Identifying the Challenge
Based on previous experience coaching the development teams, we knew that some teams were short lived, with individuals swapping teams to meet new project needs. This is known as “taking the team to the work” and is typically inefficient because 1) the team members need time to learn how to work together and 2) the team generally needs time to learn the technologies associated with each project.
We also discovered that the quality of the technology base was deteriorating as project teams applied workarounds and quick-fixes to meet their time goals: this in turn made future development take longer, increasing the problem in a vicious cycle.
The Solution
Working with the data tooling function, we identified that the bespoke client offerings were really combinations of the same discrete services, packaged together in different ways with different data sets as bespoke offerings.
This opened up the possibility of switching from project-based to product-based development. In product-based development, fixed teams are associated with specific products, removing the need to keep re-learning how to work together while also building and maintaining technical knowledge. Any work related to that product then comes to the same team, which is known as “taking the work to the team”. The team knows they will continue to work on the same technology so they have a vested interest in maintaining its quality. These three effects combine over time to accelerate development and reduce lead times.

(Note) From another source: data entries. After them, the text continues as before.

(* ===== verification/Prelude.v ===== *)
(** * aarv: a web framework for Go, and the documentation viewers it serves

    This development models the core of the framework (Go, at the top of src/ and in
    src/plugins/) and the viewer of OpenAPI documents that its plugin openapi-ui serves
    to browsers (JavaScript, src/plugins/openapi-ui/assets). Definitions keep the names
    of the source; those of the Redoc bundle are minified there and stay so here.

    ** The framework

    A request enters [ServeHTTP] (dispatch.go). It takes a [Context] from a pool, runs
    the hooks of the request, finds a route, runs the chain of middleware around the
    handler and sends the answer, through a buffered writer if hooks may still change it.

    - GoStrings, Float64: strings as bytes with the functions of strings, strconv and
      net/url in use; binary64 computed on integers, for Go's float64 and for numbers
      of JavaScript.
    - Http: headers and the class [ResponseWriter], whose instances are the writer of
      the server, for which a status of 1xx is not final, and the wrappers of the
      repository, for which it is: theorems that compare them ask for [final_statuses].
    - Response (response.go): the buffered writer, which refines the writer below it
      ([buffered_transparent], for final statuses).
    - Pattern (dispatch.go, context.go): the compilation of route patterns and their
      matching byte by byte, against a relation on segments ([direct_match_refines],
      [route_roundtrip]).
    - Errors (errors.go): chains of errors and the answer to each
      ([error_response_cases], [internal_not_leaked]).
    - RequestContext (context.go): the pooled context and the world of one request:
      writers, bodies, and the registry. Handlers are computations on this world that
      may fail or panic ([reset_isolates], [Body_whole_and_cached], [RealIP_trust]).
    - Hooks (hooks.go), App (server.go): phases of hooks, their stable order
      ([finalize_order]), and the central handling of errors ([error_answered_once]).
    - Middleware (middleware.go, skippaths.go): the two forms of a middleware, the two
      chains and why they agree ([native_stdlib_agree], [chain_order],
      [Recovery_contains_panics], [SkipPaths_exact]).
    - Routing (app_routes.go, router.go, handler.go, plugin.go): registration as a
      computation on the tables of the application, and the invariant that they agree
      with the list of routes ([registration_wf], [body_limit_enforced]).
    - Dispatch (dispatch.go): [ServeHTTP] on its direct and hooked paths
      ([dynamic_route_served], [unmatched_answers], [ServeHTTP_cleans_up]).
    - RateLimit (plugins/ratelimit): both algorithms, the sharded store and the
      middleware ([sliding_window_exact] and the theorems after it).
    - Throttle, ThrottleLaws (plugins/throttle): requests as goroutines on two channels,
      with all their interleavings ([throttle_bounds], [throttle_fair], [throttle_ends]),
      and the middleware of one request, whose [acquire] is such steps ([acquire_steps]).
    - Sha256: SHA-256 and HMAC, computed.
    - HmacCanonical (plugins/hmacauth/canonical.go): the text that is
      signed, from which the request can be told ([canonical_unambiguous]).
    - NonceStore, NonceStoreLaws (noncestore.go): the class [NonceStore] and the store in
      memory, bounded and with its janitor.
    - HmacAuth, HmacAuthLaws (hmacauth.go, clients.go, observer.go): the verification of a
      request ([verify_accepts]), replays ([replay_refused]) and the middleware, proved
      against the class ([handler_guarded]); [error_handler_lets_pass] is the way around it.
      The repository's test vectors are evaluated.
    - HmacSigner (signer.go): the signing of requests, and what net/http makes of them on
      the wire ([signed_accepted], [no_path_no_method_refused]).
    - IdempotencyWriter (plugins/idempotency/writer.go): the writer
      that captures a response ([capture_transparent]) and replays ([replay_faithful]).
    - IdempotencyStore (store.go): the store of responses in memory, with shared entries.
    - Idempotency, IdempotencyMachine, IdempotencyLaws (idempotency.go): both forms of the
      middleware as programs over the operations of a store, a machine that interleaves
      requests at each of them, and its invariant: one handler under a key at a time
      ([one_handler]), a saved response until it runs out ([saved_replayed]), no lost
      wake-up ([sleeper_woken]) and no key that stays closed ([idle_key_open]).
    - Base64, Cookie: encoding/base64 and the cookies of net/http, as far as they are used.
    - Session, SessionStore, SessionLaws (plugins/session): the manager, its stores in
      memory and in sealed cookies, and a browser that visits: an identifier that the
      server did not issue is never used ([no_fixation]), what was destroyed stays so
      ([stays_dead]), and what one visit stores the next one finds ([visit_kept],
      [sealed_kept]); three examples show what escapes these.
    - SecureCookie (securecookie.go): signed and encrypted cookies
      ([signed_cookie_genuine], which names the two texts a cookie accepted under two
      names would sign, [cookies_read_back]).
    - Csrf (plugins/csrf): tokens, and who has to show them ([unsafe_shows_token]).
    - Cors (plugins/cors): the fields that an origin is answered with ([origin_decided]).
    - AuthPlugins (plugins/basicauth, bearer, apikey, rbac): how credentials are found, the
      verdicts of validators, and roles ([forms_agree], [static_creds_exact],
      [header_is_exclusive], [roles_exact]).
    - Etag (plugins/etag): the capture of an answer, its CRC-32 tag and the
      comparison with If-None-Match ([if_none_match], [etag_answer], [revalidation]).
    - Sse (sse.go): the text of events, a response whose writes may fail on the way, and
      a client that reads what it took ([stream_received]).
    - Reflect: the types, tags and values of Go that reflection shows.
    - Validator, ValidatorLaws (validator.go): plans compiled from tags, which take a
      type apart ([plan_ends_or_recurs]), and their walk over a value, against an
      inductive definition of what a value violates ([validation_exact]).
    - Binder, Bind, BindLaws (binder.go, bind.go): the filling of a request from its
      sources ([bind_fills], [int_field]) and the typed handlers ([paths_agree],
      [handler_gets_valid]).
    - OpenApiUI (plugins/openapi-ui): the pages, their registration, and the script
      swagger-initializer.js ([swagger_page_loads_spec]).

    ** The Redoc bundle (redoc.standalone.js)

    The bundle renders components of React. Each has a style sheet: a template whose
    interpolations read the component's properties and its theme. The theme is the
    defaults merged with the page's own, with the functions in it resolved.

    - JsNumber, JsValue, JsRegExp: conversions of numbers, data and operators, and the
      regular expressions in use. An expression that throws is [None].
    - StyledComponents, StyledLaws: styled-components, from the tags [css] and
      [keyframes] to the names and texts of a component's classes. The text of a sheet
      is defined a second time by recursion on its interpolations; [style_text] says
      that the library computes it, and [class_names_identifiers] that names are names.
    - RedocColor: the colour functions ([hex_roundtrip]).
    - RedocTheme, RedocThemeLaws: the default theme and the resolution of a theme, which
      always ends ([theme_resolution_ends]) with the values that its functions have
      ([theme_resolution_meaning], against a relation without records).
    - RedocPanels, RedocTables, RedocCode, RedocFields, RedocMenu, RedocOperations,
      RedocPage: the style sheets, one definition for each template of the bundle, which
      is also how the lines of the bundle are arranged.
    - CssBalance, RedocSheets: the braces of the sheets ([sheets_balanced], and
      [faulty_sheets] for the five that close a block too many).
    - RedocDefaults: under the default theme no sheet throws ([default_theme_renders]).
    - RedocJson: the markup of a JSON value ([viewer_shows_value]).
    - RedocCorrect: the properties of the bundle, with their witnesses.
    - JsonPointer, RedocParser, RedocParserLaws: pointers into the document and the
      references of the parser [vc] ([pointer_roundtrip], [reference_reads],
      [deref_resolves]); [deref_ends_or_loops] says which references end.
    - RedocAllOf, RedocAllOfLaws: the merge of schemas that are combined by allOf: it ends
      on documents whose schemas do not contain themselves ([allOf_ends]), with the
      properties and requirements of the members it combines ([allOf_combines]).
    - RedocConstraints: the texts of the constraints of a schema
      ([range_shown_exact]).
    - RedocMenuStore, RedocMenuLaws: the menu as a state machine over its items, stepped
      by clicks, scrolling and the address of the page ([one_open_path],
      [scroll_ends]).
    - JsArray, RedocStructure, RedocStructureLaws: how the items are made from a document,
      as a computation on a growing list of objects. The menu of every document meets
      what the menu's laws assume ([structure_sound]), and every operation that the
      walk of the paths comes to is in it, under its tags ([operations_grouped],
      [operations_listed]; verbs next to a reference of a path are lost); it ends if no path is a reference
      ([structure_ends]).
    - RedocRequests: the parameters and the responses of an operation
      ([parameters_shown], [responses_meaning]).
    - RedocScroll: the throttled listener of scrolling ([scroll_throttled]).

    ** Bounds and fuel

    Go integers are Z with the bounds of their width written where they can be passed:
    int64 in the rate limiter and in Content-Length, 32-bit operations in the hash of
    styled-components. Loops recurse on their data. Fuel is used where that is not
    possible: [trim_space_left] and its twin get the length of the string, [digits],
    [letters] and [strip_zeros] a logarithm of the number, since each step divides it;
    [shortest] tries at most 20 lengths, and 17 digits identify a binary64. Evaluations of
    a theme nest at most as deep as their number, which the bundle bounds by 1000, so
    [resolve_fuel] is 1002; that this is enough is [theme_resolution_ends]. The fuel of
    [deref], [mergeAllOf] and [add_paths] stands for the stack of calls, which the bundle
    can outgrow; [allOf_ends], [deref_ends_or_loops] and [structure_ends] say when some
    fuel is enough. Paths of the menu
    go to parents with lower numbers, and lists of items below an item are at most as deep
    as there are items. Texts of JavaScript are the bytes of their UTF-8 form.

    ** Parameters

    Code that is not in the repository is an argument of the definitions that use it: the
    matching and the rejections of net/http.ServeMux, the reflected label of a middleware,
    the JSON encoder and decoder, net.ParseIP and its relatives, strconv.ParseFloat, the
    regular expressions of users, AES-GCM, the random source, the parsed form of a request,
    the methods and functions that a program gives its types, the clock, the order in which a map is
    iterated, the interface of Swagger
    UI, Math.pow (which engines approximate), the hook of the page that embeds Redoc,
    the headings that marked finds, the lower case of Unicode, in Go and in JavaScript, its
    collation, and
    the order in which components are created, which numbers them. sync.Pool and
    sync.Once appear through their effect: a context that is reset, chains that are
    built once. A critical section of the rate limiter is one step.

    ** Not modelled

    In the framework: the codecs, uploads, TLS, listeners and the options of the
    constructor, which call the standard library or set fields; the schemas that routes
    carry for documents; and of the plugins those that only call a library or write logs,
    and bodylimit, health, ipfilter, jwt, openapi, problem, requestid, sanitize, secure and
    timeout, whose logic is guards of the kind modelled for hmacauth, csrf and cors. Values of context.Context are not modelled, only
    the copies of requests that carry them; such a copy has the body as it was then, where
    the source shares the reader, which shows only to code that goes on reading the first
    request. Outside Sse the writer of the server takes every write, so the error of a
    Write that handlers return is nil.

    In the bundles: React, MobX, the loading of documents, Markdown, search and the CSS
    preprocessor of styled-components, which are third-party libraries minified onto a
    few very long lines; the listeners of the JSON viewer, which act on the page; and the
    Swagger UI bundle. Of Redoc's own classes the models of schemas, media types and
    security, the sampler and the options are left out: they share the long lines of the
    libraries around them. Members that objects inherit are left
    out of values, so that a property called constructor is like any other; they are
    modelled where tags, verbs and parameters are looked up. *)
From stdpp Require Export base tactics option list gmap strings.
From Stdlib Require Export ZArith Lia Ascii.
(** ** Trimming and joining *)

Lemma trim_right_clean c u x :
  x ≠ "" → contains_byte c x = false → trim_right c (u +:+ x) = u +:+ x.
Proof.
  intros Hne Hc. induction u as [|a u IH].
  - rewrite string_app_nil_l. induction x as [|a x IH]; [done|].
    rewrite contains_byte_cons in Hc. apply orb_false_iff in Hc as [Ha Hc].
    cbn. destruct x as [|b x]; [by rewrite Ha|]. by rewrite IH.
  - rewrite string_app_cons. cbn. rewrite IH. by destruct u, x.
Qed.

Lemma join_last_app sep l x : ∃ u, join sep (l ++ [x]) = u +:+ x.
Proof.
  induction l as [|y l [u IH]]; [by exists ""|].
  exists (y +:+ sep +:+ u). rewrite !string_app_assoc, <-IH.
  by destruct l.
Qed.

Lemma join_cons_head sep x l : ∃ u, join sep (x :: l) = x +:+ u.
Proof. destruct l as [|y l]; [exists ""; by rewrite string_app_nil_r|]. by eexists. Qed.

Lemma trim_join c l :
  l ≠ [] → Forall (λ s, s ≠ "" ∧ contains_byte c s = false) l →
  trim c (String c (join (String c "") l)) = join (String c "") l.
Proof.
  intros Hne Hall. unfold trim. cbn [trim_left]. rewrite Ascii.eqb_refl.
  assert (trim_left c (join (String c "") l) = join (String c "") l) as ->.
  { destruct l as [|x l]; [done|]. apply Forall_cons in Hall as [[Hx Hc] _].
    destruct (join_cons_head (String c "") x l) as [u ->].
    destruct x as [|a x]; [done|]. rewrite contains_byte_cons in Hc.
    apply orb_false_iff in Hc as [Ha _]. rewrite string_app_cons. cbn.
    by rewrite Ha. }
  destruct l as [|x l _] using rev_ind; [done|].
  apply Forall_app in Hall as [_ [[Hx Hc] _]%Forall_cons].
  destruct (join_last_app (String c "") l x) as [u ->].
  by apply trim_right_clean.
Qed.

(** ** Decimal numbers *)

Lemma digit_char d : (d < 10)%N → is_digit (pretty_N_char d) = true ∧ (code (pretty_N_char d) - 48)%Z = Z.of_N d.
Proof.
  intros H. assert (d = 0 ∨ d = 1 ∨ d = 2 ∨ d = 3 ∨ d = 4 ∨ d = 5 ∨ d = 6 ∨ d = 7 ∨ d = 8 ∨ d = 9)%N as Hd by lia.
  repeat destruct Hd as [-> | Hd]; try (vm_compute; done). subst. vm_compute. done.
Qed.

Lemma decimal_pretty x s : decimal 0 (pretty_N_go x s) = decimal (Z.of_N x) s.
Proof.
  revert s. induction (N.lt_wf_0 x) as [x _ IH]. intros s. destruct (decide (0 < x)%N) as [Hx|Hx].
  - rewrite pretty_N_go_step, IH by (try apply N.div_lt; lia). cbn [decimal].
    destruct (digit_char (x `mod` 10)) as [Hd Hc]; [by apply N.mod_lt|]. rewrite Hd, Hc. f_equal.
    rewrite N2Z.inj_div, N2Z.inj_mod. pose proof (Z.div_mod (Z.of_N x) (Z.of_N 10)). lia.
  - assert (x = 0)%N as -> by lia. by rewrite pretty_N_go_0.
Qed.

Lemma decimal_digits a acc s z : decimal acc (String a s) = Some z → is_digit a = true.
Proof. cbn. by destruct (is_digit a). Qed.

Lemma decimal_itoa z : (0 < z)%Z → decimal 0 (itoa z) = Some z.
Proof.
  intros Hz. destruct z as [|p|p]; try lia.
  unfold itoa, pretty, pretty_Z, pretty, pretty_positive, pretty, pretty_N. rewrite decide_False by done. apply decimal_pretty.
Qed.
Lemma decimal_digits_only acc s z : decimal acc s = Some z → string_all is_digit s = true.
Proof. revert acc. induction s as [|a s IH]; intros acc; [done|]. cbn. destruct (is_digit a); [apply IH|done]. Qed.

(** A printed number is digits only, so it holds no separator. *)
Lemma itoa_digits z : (0 < z)%Z → digits_of (itoa z) = Some z ∧ string_all is_digit (itoa z) = true.
Proof.
  intros Hz%decimal_itoa. split; [|by eapply decimal_digits_only]. unfold digits_of.
  destruct (String.eqb_spec (itoa z) "") as [E|]; [|done]. exfalso. rewrite E in Hz. cbn in Hz. injection Hz as <-. by vm_compute in E.
Qed.
Lemma string_all_contains (P : ascii → bool) c s : string_all P s = true → P c = false → contains_byte c s = false.
Proof.
  intros Hs Hc. induction s as [|a s IH]; [done|]. rewrite contains_byte_cons. cbn in Hs.
  apply andb_true_iff in Hs as [Ha Hs]. rewrite IH by done. destruct (Ascii.eqb_spec a c); [congruence|done].
Qed.
Definition bw_WriteHeader (code : Z) (bw : bufferedResponseWriter) : bufferedResponseWriter := {|
  bw_under := if bw_bypassed bw then WriteHeader code (bw_under bw) else bw_under bw;
  bw_buf := bw_buf bw;
  bw_statusCode := if bw_written bw then bw_statusCode bw else code;
  bw_written := true;
  bw_bypassed := bw_bypassed bw |}.

Definition bw_Write (b : string) (bw : bufferedResponseWriter) : bufferedResponseWriter := {|
  bw_under := if bw_bypassed bw then Write b (bw_under bw) else bw_under bw;
  bw_buf := if bw_bypassed bw then bw_buf bw else bw_buf bw +:+ b;
  bw_statusCode := bw_statusCode bw;
  bw_written := true;
  bw_bypassed := bw_bypassed bw |}.

Definition Bypass (bw : bufferedResponseWriter) : bufferedResponseWriter :=
  if (0 <? String.length (bw_buf bw))%nat then
    {| bw_under := Write (bw_buf bw) (WriteHeader (bw_statusCode bw) (bw_under bw));
       bw_buf := ""; bw_statusCode := bw_statusCode bw; bw_written := bw_written bw;
       bw_bypassed := true |}
  else
    {| bw_under := bw_under bw; bw_buf := bw_buf bw; bw_statusCode := bw_statusCode bw;
       bw_written := bw_written bw; bw_bypassed := true |}.
(** ** Mux patterns *)

(** [stripMethodPattern] undoes the "METHOD pattern" key of a registered route
    and leaves a bare path alone. *)
Theorem stripMethodPattern_key m p :
  is_upper (default "000"%char (byte_at 0 m)) = true → contains_byte " " m = false →
  p ≠ "" → has_prefix p "/" = true →
  stripMethodPattern (m +:+ String " " p) = p ∧ stripMethodPattern p = p.
Proof.
  intros Hup Hsp Hp Hpre. split.
  - destruct m as [|a m]; [done|]. cbn in Hup. unfold stripMethodPattern.
    rewrite string_app_cons, <-string_app_cons, cut_byte_app by done.
    apply is_empty_false in Hp as ->. by rewrite Hup.
  - apply has_prefix_spec in Hpre as [u ->]. str_simpl. unfold stripMethodPattern.
    destruct (cut_byte " " u) as [[? rest]|]; cbn; [|done].
    by rewrite andb_false_r.
Qed.

Lemma match_prefix_total pp qq : length pp ≤ length qq → is_Some (match_prefix pp qq).
Proof.
  revert qq. induction pp as [|p pp IH]; intros [|q qq] Hl; cbn in *;
    [by eexists|by eexists|lia|].
  destruct (matchPatternPart p q); [apply IH; lia|by eexists].
Qed.

(** The reference matcher never indexes out of range, accepts every pattern
    against itself, and refuses paths of another length unless the pattern ends
    in a catch-all. *)
Theorem matchesPattern_total pattern path :
  is_Some (matchesPattern pattern path) ∧ matchesPattern path path = Some true ∧
  (length (split_byte "/" pattern) ≠ length (split_byte "/" path) →
   has_suffix (default "" (last (split_byte "/" pattern))) "...}" = false →
   matchesPattern pattern path = Some false).
Proof.
  unfold matchesPattern. rewrite String.eqb_refl. split_and!; [|done|].
  - destruct (String.eqb pattern path); [by eexists|].
    destruct (Nat.eqb_spec (length (split_byte "/" pattern)) (length (split_byte "/" path)));
      cbn; [apply match_prefix_total; lia|].
    case_match; [|by eexists].
    destruct (Nat.leb_spec (length (split_byte "/" pattern) - 1) (length (split_byte "/" path)));
      [|by eexists]. apply match_prefix_total. rewrite length_take. lia.
  - intros Hne Hs. destruct (String.eqb_spec pattern path) as [->|]; [done|].
    apply Nat.eqb_neq in Hne as ->. cbn. by rewrite Hs, andb_false_r.
Qed.

(** * Concrete runs *)

#[export] Instance wf_part_dec p : Decision (wf_part p).
Proof. unfold wf_part. apply _. Defined.
#[export] Instance ok_value_dec p v : Decision (ok_value p v).
Proof. unfold ok_value. apply _. Defined.

(** "/users/{id}/files/{path...}" *)
Definition demo_parts : list directPatternPart :=
  [Part "users" "" false; Part "" "id" false; Part "files" "" false; Part "" "path" true].
Definition demo_values : list string := ["-"; "42"; "-"; "a/b.txt"].

Lemma direct_match_refines_witness :
  ∃ bs, direct_match (compileDirectPattern "/users/{id}") "/users/42" (Some fresh_params)
        = Some (true, Some (commit_params bs fresh_params)).
Proof.
  destruct (direct_match_refines (compileDirectPattern "/users/{id}") "/users/42"
              (Some fresh_params)) as [_ [[Hf _]|(bs & Hm & _)]].
  - vm_compute. lia.
  - vm_compute in Hf. discriminate.
  - by exists bs.
Defined.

The client agreed to a product-development experiment: we trained two subject matter experts in product ownership and gave them two commonly used services to look after, with fixed teams to support them. When any work was requested on those services, it would always go through those product owners and teams. Success would be measured using two simple metrics: lead time and team happiness.
The Outcome
The outcome of this experiment was stark. Within weeks, anecdotal evidence from the team was that they were less stressed and able to work much more efficiently without context-switching. Other teams and project managers were so impressed they adopted a similar approach.
At a two-month review, tech leads reported code was becoming cleaner and lead times in the experiment teams were demonstrably reducing. This allowed the teams involved to plan in more work, sowing the seeds for sustainable growth.